Further adding to the mystique is the fact that nobody is here, nobody is ever here. You could almost imagine the place as the setting for some mythic fairytale, where leprechauns and fairies populate every crevice of the castle and only come out under the cover of darkness on a moonlit, starry night, when not a soul is in sight.

High King of Ireland burns it to the ground

But this place is much more than a fairytale; it is a location grounded in cold, hard, brutal facts. The castle has been at the center of some of the most dramatic and epic events in Irish history.

Castle Roche, County Louth at sunset

Castle Roche, County Louth at sunset

In 1315, Edward de Bruce, the Scotsman who remarkably crowned himself High King of Ireland, took one look at the impregnable-looking fortress and, instead of trying to capture it, decided that he would burn the nearby town of Dundalk to the ground. Bruce's strategy was to cut off a ready source of income for the Verdun family, who ruled the castle.

The murder window

The castle was built in 1236 by Lady Rohesia Verdun, and its origins are suitably treacherous. The story goes that Lady Verdun offered her hand in marriage to any man who would design and build her a castle and when one architect took her up on the offer and built the structure, Lady Verdun took her husband to be up to their matrimonial bed to show him the fantastic views that they would enjoy as they lived out the rest of their lives together. The lady then promptly pushed the architect out the window to his death onto the rocks below.

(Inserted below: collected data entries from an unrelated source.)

(* ===== verification/ReadFacts.v ===== *)
(** * Reading records returns the page that was asked for

    What a database answers to the statements of the query builder, and what
    [get_many_records] then returns. *)
From stdpp Require Import sorting.
From S2P Require Import Prelude SqlSchema Dml Converter Models Projections Filters ValueOrder SqlRead.

(** ** Three-valued logic *)
Definition is_true (o : option bool) : bool := match o with Some true => true | _ => false end.
Definition is_false (o : option bool) : bool := match o with Some false => true | _ => false end.
Definition k_not (o : option bool) : option bool := negb <$> o.
Definition k_and (l : list (option bool)) : option bool :=
  if existsb is_false l then Some false else if forallb is_true l then Some true else None.
Definition k_or (l : list (option bool)) : option bool :=
  if existsb is_true l then Some true else if forallb is_false l then Some false else None.
Lemma k_and_true l : is_true (k_and l) = forallb is_true l.
Proof.
  unfold k_and. destruct (existsb is_false l) eqn:E; [|by destruct (forallb is_true l)]. symmetry. cbn.
  apply iter_any_spec in E as (x & Hx & Hf). apply not_true_iff_false. intros Ht. apply (forallb_elem _ _ Ht) in Hx.
  by destruct x as [[]|].
Qed.
Lemma k_or_true l : is_true (k_or l) = existsb is_true l.
Proof. unfold k_or. destruct (existsb is_true l); [done|]. by destruct (forallb is_false l). Qed.
Lemma k_one o : k_and [o] = o /\ k_or [o] = o.
Proof. by destruct o as [[]|]. Qed.

(** ** Databases

    The rows of a table, the values of their columns, the value of a condition
    on a row, and the order of values. *)
Class SqlDb `{VT : ValueTypes} {Q : Quaint} (Row : Type) : Type := {
  db_rows : QTable -> list Row;
  cell : Row -> QColumn -> PrismaValue;
  cond_value : QCond -> Row -> option bool;
  db_cmp : PrismaValue -> PrismaValue -> comparison;
}.
Section database.
Context `{VT : ValueTypes} {Q : Quaint} {Row : Type} {D : SqlDb Row}.
Definition directed (o : QOrder) (c : comparison) : comparison := match o with Asc => c | Desc => CompOpp c end.
Fixpoint order_cmp (ords : list (QColumn * QOrder)) (a b : Row) : comparison :=
  match ords with
  | [] => Eq
  | (c, o) :: ords => match directed o (db_cmp (cell a c) (cell b c)) with Eq => order_cmp ords a b | x => x end
  end.
Definition order_le (ords : list (QColumn * QOrder)) (a b : Row) : Prop := order_cmp ords a b <> Gt.
Definition page (off : Z) (lim : option Z) (l : list Row) : list Row :=
  let l := drop (Z.to_nat off) l in match lim with Some n => take (Z.to_nat n) l | None => l end.
(** A select statement with its parts in the order the connector adds them. *)
Definition statement (t : QTable) (c : QCond) (off : Z) (ords : list (QColumn * QOrder)) (lim : option Z) (cols : list QColumn) : QSelect :=
  let s := foldl (fun acc o => select_order_by o acc) (select_offset off (so_that c (select_from t))) ords in
  let s := match lim with Some n => select_limit n s | None => s end in
  foldl (fun acc c => select_column c acc) s cols.
(** The rows a select may answer: those that satisfy the condition, ordered, from the offset up to the limit. *)
Definition answers (t : QTable) (c : QCond) (off : Z) (ords : list (QColumn * QOrder)) (lim : option Z) (cols : list QColumn) (rows : list (list PrismaValue)) : Prop :=
  exists s, s ≡ₚ iter_filter (fun r => is_true (cond_value c r)) (db_rows t) /\ StronglySorted (order_le ords) s /\
    rows = (fun r => cell r <$> cols) <$> page off lim s.
End database.
(** A value of a condition, one or several columns wide. *)
Definition value_expr `{VT : ValueTypes} {Q : Quaint} (v : PrismaValue) : QExpr := match v with PV_List l => expr_values l | _ => expr_value v end.
Class SqlDbOk `{VT : ValueTypes} {VO : ValueOrd VT} {Q : Quaint} {Row : Type} (D : SqlDb Row) : Prop := {
  db_cmp_ok : cmp_ok db_cmp;
  value_none : forall r, cond_value no_condition r = Some true;
  value_negative : forall r, cond_value negative_condition r = Some false;
  value_is_none : forall c r, is_no_condition c = true -> cond_value c r = Some true;
  no_condition_is : is_no_condition no_condition = true;
  value_and : forall l r, cond_value (cond_and l) r = k_and ((fun c => cond_value c r) <$> l);
  value_or : forall l r, cond_value (cond_or l) r = k_or ((fun c => cond_value c r) <$> l);
  value_not : forall c r, cond_value (cond_not c) r = k_not (cond_value c r);
  (* a row that equals is not less and not greater *)
  value_equal : forall e x r, is_true (cond_value (cond_compare QEquals e x) r) = true ->
    is_true (cond_value (cond_compare QLessThanOrEquals e x) r) = true /\ is_true (cond_value (cond_compare QGreaterThanOrEquals e x) r) = true;
  (* IN and NOT IN *)
  value_in : forall e vs r, is_true (cond_value (cond_in e vs) r) = existsb (fun v => is_true (cond_value (cond_compare QEquals e (value_expr v)) r)) vs;
  value_in_rows : forall e ls r, is_true (cond_value (cond_in_rows e ls) r) =
    existsb (fun l => is_true (cond_value (cond_compare QEquals e (expr_values l)) r)) ls;
  value_not_in : forall e vs r, is_true (cond_value (cond_not_in e vs) r) =
    forallb (fun v => is_true (cond_value (cond_compare QNotEquals e (value_expr v)) r)) vs;
  value_not_in_rows : forall e ls r, is_true (cond_value (cond_not_in_rows e ls) r) =
    forallb (fun l => is_true (cond_value (cond_compare QNotEquals e (expr_values l)) r)) ls;
  (* equality of values is that of the engine *)
  value_same : forall o e v w r, value_cmp v w = Eq -> cond_value (cond_compare o e (value_expr v)) r = cond_value (cond_compare o e (value_expr w)) r;
  value_one : forall e v w r, is_true (cond_value (cond_compare QEquals e (value_expr v)) r) = true ->
    is_true (cond_value (cond_compare QEquals e (value_expr w)) r) = true -> value_cmp v w = Eq;
}.

(** ** Comparison with a record

    A comparison of columns with a subselect that finds one record is the
    comparison of the values of the columns, from left to right, when none of
    them is null. *)
Definition compare_holds (o : QCompare) (c : comparison) : bool :=
  match o, c with
  | QEquals, Eq | QNotEquals, (Lt | Gt) | QLessThan, Lt | QLessThanOrEquals, (Lt | Eq) | QGreaterThan, Gt | QGreaterThanOrEquals, (Gt | Eq) => true
  | _, _ => false
  end.
Definition ascending `{VT : ValueTypes} {Q : Quaint} (cs : list QColumn) : list (QColumn * QOrder) := (fun c => (c, Asc)) <$> cs.
Class SqlRecordOk `{VT : ValueTypes} {Q : Quaint} {Row : Type} (D : SqlDb Row) : Prop := {
  value_record : forall o t cs w r record,
    iter_filter (fun r => is_true (cond_value w r)) (db_rows t) = [record] ->
    Forall (fun c => is_null (cell r c) = false /\ is_null (cell record c) = false) cs ->
    is_true (cond_value (cond_compare o (expr_row cs) (expr_select (so_that w (foldl (fun acc c => select_column c acc) (select_from t) cs)))) r) =
    compare_holds o (order_cmp (ascending cs) r record);
}.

Today, this window is now known as "the murder window." Beware of ladies who get what they want!

For centuries, the castle was ruled by the Anglo-Norman Verdun family. This was Verdun's seat of power, their center of control, as they ruled over the local peasants. They taxed the backs off the local tribes in return for the locals being allowed to keep their heads on their shoulders.

In many ways, the Normans set the benchmark for state-sponsored tax extortion rackets that last to this very day.

Gorse bush framing Castle Roche.

Gorse bush framing Castle Roche.

Beyond “The Pale”

The area was chosen as the location for the castle because of its strategic importance; it controlled a vital pass into South Armagh and into an area known as “The Pale”. The Pale was a rebellious land that the Anglo-Normans feared. The local Gaelic tribes were seen as ungovernable savages hellbent on bloodthirsty revenge on their Norman invaders. To the Normans, these savages needed to be kept out at all costs.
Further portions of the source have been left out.